What is the water cycle best described as?
The water cycle, also known as the hydrologic cycle, describes the continuous movement of water as it makes a circuit from the oceans to the atmosphere to the Earth and on again. Most precipitation falls back into the oceans or onto land, where it flows over the ground as surface runoff.
How is the water cycle described in the poem?
Water cycle is an very existential part of our environment. It causes rain. The water from the water bodies become water vapours due to Sun’s heat. These water vapours then rises up and condenses to form small droplets and form clouds.
Why is water important for us Class 6?
Water is essential for life. All the living things (plants and animals) need water to live. We need water for drinking, cooking food, washing utensils, cleaning floor, brushing teeth, bathing, washing clothes, flushing toilets and watering plants.
What is the water cycle, and how does it work?
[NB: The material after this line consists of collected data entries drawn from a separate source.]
(* ===== verification/VMState.v ===== *)
(** The data shared by the page queues, the page allocator and the VM caches:
    [struct page] and [VMCacheRef] of page.h, [struct VMCache] of mm_cache.h,
    [VMPageQueue] of mm_page_queue.h, and [MemoryZone] with the file-scope
    variables of page_alloc.cpp.

    Objects are referred to by their addresses (type [Z]); the stores
    [pages], [caches] and [cacherefs] map an address to the object, so that an
    object reached through two pointers is the same object. *)
From S2P Require Import Prelude.
From stdpp Require Import base list list_numbers numbers gmap sorting.
From Stdlib Require Import ZArith Lia.
Local Open Scope Z_scope.

(** ** page.h: page states *)

Inductive page_state :=
  | PAGE_STATE_ACTIVE | PAGE_STATE_INACTIVE | PAGE_STATE_MODIFIED
  | PAGE_STATE_CACHED | PAGE_STATE_FREE | PAGE_STATE_CLEAR
  | PAGE_STATE_WIRED | PAGE_STATE_UNUSED.
#[export] Instance page_state_eq_dec : EqDecision page_state.
Proof. solve_decision. Defined.

(** The numeric values of the enumerators; three bits hold all of them. *)
Definition page_state_code (s : page_state) : Z :=
  match s with
  | PAGE_STATE_ACTIVE => 0 | PAGE_STATE_INACTIVE => 1 | PAGE_STATE_MODIFIED => 2
  | PAGE_STATE_CACHED => 3 | PAGE_STATE_FREE => 4 | PAGE_STATE_CLEAR => 5
  | PAGE_STATE_WIRED => 6 | PAGE_STATE_UNUSED => 7
  end.

Definition page_state_of_code (z : Z) : page_state :=
  match z with
  | 0 => PAGE_STATE_ACTIVE | 1 => PAGE_STATE_INACTIVE | 2 => PAGE_STATE_MODIFIED
  | 3 => PAGE_STATE_CACHED | 4 => PAGE_STATE_FREE | 5 => PAGE_STATE_CLEAR
  | 6 => PAGE_STATE_WIRED | _ => PAGE_STATE_UNUSED
  end.

Definition VM_PAGE_ALLOC_STATE : Z := 7.
Definition VM_PAGE_ALLOC_CLEAR : Z := 8.
Definition VM_PAGE_ALLOC_BUSY : Z := 16.

(** The six page queues of page_alloc.cpp (their addresses). *)
Inductive queue_id := QActive | QInactive | QModified | QCached | QFree | QClear.
#[export] Instance queue_id_eq_dec : EqDecision queue_id.
Proof. solve_decision. Defined.

(** ** page.h: [struct page]

    [mappings] holds the [vm_page_mapping] objects of the page and [queue] the
    CONFIG_DEBUG back pointer to the queue the page is in. *)
Record page := mkPage {
  pfn : Z;
  state : page_state;
  busy : bool;
  busy_writing : bool;
  modified : bool;
  accessed : bool;
  usage_count : Z;
  wired_count : Z;
  tag : Z;
  cache_offset : Z;
  cache_ref : option Z;
  mappings : list Z;
  queue : option queue_id
}.
#[export] Instance eta_page : Eta page := fun p =>
  mkPage (pfn p) (state p) (busy p) (busy_writing p) (modified p) (accessed p)
    (usage_count p) (wired_count p) (tag p) (cache_offset p) (cache_ref p)
    (mappings p) (queue p).

(** [page::IsMapped]. *)
Definition IsMapped (p : page) : bool :=
  (0 <? wired_count p) || negb (bool_decide (mappings p = [])).

(** [page::Init]; the fields it does not assign keep the (zero-initialised)
    values of [p]. *)
Definition page_Init (pageNumber : Z) (p : page) : page :=
  p <| pfn := pageNumber |> <| state := PAGE_STATE_FREE |> <| mappings := [] |>
    <| wired_count := 0 |> <| usage_count := 0 |> <| tag := 65535 |>
    <| busy_writing := false |> <| cache_ref := None |> <| queue := None |>.

(** A page structure in zero-initialised memory. *)
Definition page_zero : page :=
  mkPage 0 PAGE_STATE_ACTIVE false false false false 0 0 0 0 None [] None.

(** ** mm_cache.h: [struct VMCache]

    [cpages] is the splay tree of the cache's pages (cache offset to page),
    [consumers] and [areas] its intrusive lists.  The lock, the event waiters
    and the debugging fields of the structure are left out. *)
Inductive cache_type :=
  | CACHE_TYPE_RAM | CACHE_TYPE_VNODE | CACHE_TYPE_NULL | CACHE_TYPE_DEVICE
  | CACHE_TYPE_NONSECURE | CACHE_TYPE_NONSECURE_DEVICE | CACHE_TYPE_PFNMAP
  | CACHE_TYPE_NONSECURE_PFNMAP.
#[export] Instance cache_type_eq_dec : EqDecision cache_type.
Proof. solve_decision. Defined.

Record VMCache := mkVMCache {
  consumers : list Z;
  areas : list Z;
  cpages : gmap Z Z;
  source : option Z;
  virtual_base : Z;
  virtual_end : Z;
  virtual_last_page : Z;
  committed_size : Z;
  page_count : Z;
  temporary : bool;
  mergeable : bool;
  ctype : cache_type;
  ref_count : Z;
  self_ref : Z;
  wired_pages_count : Z
}.
#[export] Instance eta_VMCache : Eta VMCache := fun c =>
  mkVMCache (consumers c) (areas c) (cpages c) (source c) (virtual_base c)
    (virtual_end c) (virtual_last_page c) (committed_size c) (page_count c)
    (temporary c) (mergeable c) (ctype c) (ref_count c) (self_ref c)
    (wired_pages_count c).

(** ** mm_page_queue.h: [struct VMPageQueue] *)
Section queue.
Context {DL : DLList Z}.

Record VMPageQueue := mkQueue { fCount : Z; fPages : dl Z }.
#[global] Instance eta_VMPageQueue : Eta VMPageQueue := fun q =>
  mkQueue (fCount q) (fPages q).

(** ** page_alloc.cpp: reservation waiters and the memory zone *)
Record PageReservationWaiter := mkWaiter {
  dontTouch : Z;
  missing : Z;
  threadPriority : Z;
  wthread : Z
}.
#[global] Instance eta_PageReservationWaiter : Eta PageReservationWaiter := fun w =>
  mkWaiter (dontTouch w) (missing w) (threadPriority w) (wthread w).

Record MemoryZone := mkZone {
  fFreePageQueue : VMPageQueue;
  fClearPageQueue : VMPageQueue;
  fCachedPageQueue : VMPageQueue;
  fUnreservedFreePages : Z;
  fUnsatisfiedPageReservations : Z;
  fTotalPages : Z;
  fFreePagesTarget : Z;
  fFreeOrCachedPagesTarget : Z;
  fInactivePagesTarget : Z;
  fPageReservationWaiters : list PageReservationWaiter
}.
#[global] Instance eta_MemoryZone : Eta MemoryZone := fun z =>
  mkZone (fFreePageQueue z) (fClearPageQueue z) (fCachedPageQueue z)
    (fUnreservedFreePages z) (fUnsatisfiedPageReservations z) (fTotalPages z)
    (fFreePagesTarget z) (fFreeOrCachedPagesTarget z) (fInactivePagesTarget z)
    (fPageReservationWaiters z).

Record vmstate := mkVM {
  pages : gmap Z page;
  caches : gmap Z VMCache;
  cacherefs : gmap Z Z;
  sActivePageQueue : VMPageQueue;
  sInactivePageQueue : VMPageQueue;
  sModifiedPageQueue : VMPageQueue;
  sMemoryZone : MemoryZone;
  sModifiedTemporaryPages : Z
}.
#[global] Instance eta_vmstate : Eta vmstate := fun s =>
  mkVM (pages s) (caches s) (cacherefs s) (sActivePageQueue s)
    (sInactivePageQueue s) (sModifiedPageQueue s) (sMemoryZone s)
    (sModifiedTemporaryPages s).

(** Access to a queue through its address. *)
Definition get_queue (i : queue_id) (s : vmstate) : VMPageQueue :=
  match i with
  | QActive => sActivePageQueue s
  | QInactive => sInactivePageQueue s
  | QModified => sModifiedPageQueue s
  | QCached => fCachedPageQueue (sMemoryZone s)
  | QFree => fFreePageQueue (sMemoryZone s)
  | QClear => fClearPageQueue (sMemoryZone s)
  end.

Definition set_queue (i : queue_id) (q : VMPageQueue) (s : vmstate) : vmstate :=
  match i with
  | QActive => s <| sActivePageQueue := q |>
  | QInactive => s <| sInactivePageQueue := q |>
  | QModified => s <| sModifiedPageQueue := q |>
  | QCached => s <| sMemoryZone ::= fun z => z <| fCachedPageQueue := q |> |>
  | QFree => s <| sMemoryZone ::= fun z => z <| fFreePageQueue := q |> |>
  | QClear => s <| sMemoryZone ::= fun z => z <| fClearPageQueue := q |> |>
  end.

(** [page::Cache()]: the cache a page belongs to, through its [VMCacheRef]. *)
Definition page_Cache (s : vmstate) (p : page) : option Z :=
  r ← cache_ref p; cacherefs s !! r.

Definition upd_page (a : Z) (f : page → page) (s : vmstate) : vmstate :=
  s <| pages ::= alter f a |>.

Definition upd_cache (c : Z) (f : VMCache → VMCache) (s : vmstate) : vmstate :=
  s <| caches ::= alter f c |>.

(** A queue as its default member initialisers leave it, and the state
    before the page allocator has run: the given pages, empty queues. *)
Definition queue_init : VMPageQueue := mkQueue 0 dl_empty.

Definition zone_init : MemoryZone :=
  mkZone queue_init queue_init queue_init 0 0 0 0 0 0 [].

Definition vm_boot (ps : gmap Z page) : vmstate :=
  mkVM ps ∅ ∅ queue_init queue_init queue_init zone_init 0.
End queue.


Lemma page_state_code_roundtrip s : page_state_of_code (page_state_code s) = s.
Proof. by destruct s. Qed.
Water cycle is also known as hydrologic cycle or hydrological cycle. It describes how water moves continuously on Earth. Water loops through different stages – evaporation, condensation, precipitation and flow. It then goes back to the evaporation stage.
What are the 5 steps of the water cycle?
The entire process of water cycle takes place in almost five steps which includes the evaporation, condensation, precipitation, infiltration, and runoff. To begin with, water gets evaporated from the water bodies on the surface of earth like rivers, oceans etc. into the overlying atmosphere.
What drives the water cycle?
The sun, which drives the water cycle, heats water in oceans and seas. Water evaporates as water vapor into the air. Some ice and snow sublimates directly into water vapor.
What are the terms of the water cycle?
Water cycle, also called hydrologic cycle, cycle that involves the continuous circulation of water in the Earth-atmosphere system. Of the many processes involved in the water cycle, the most important are evaporation, transpiration, condensation, precipitation, and runoff.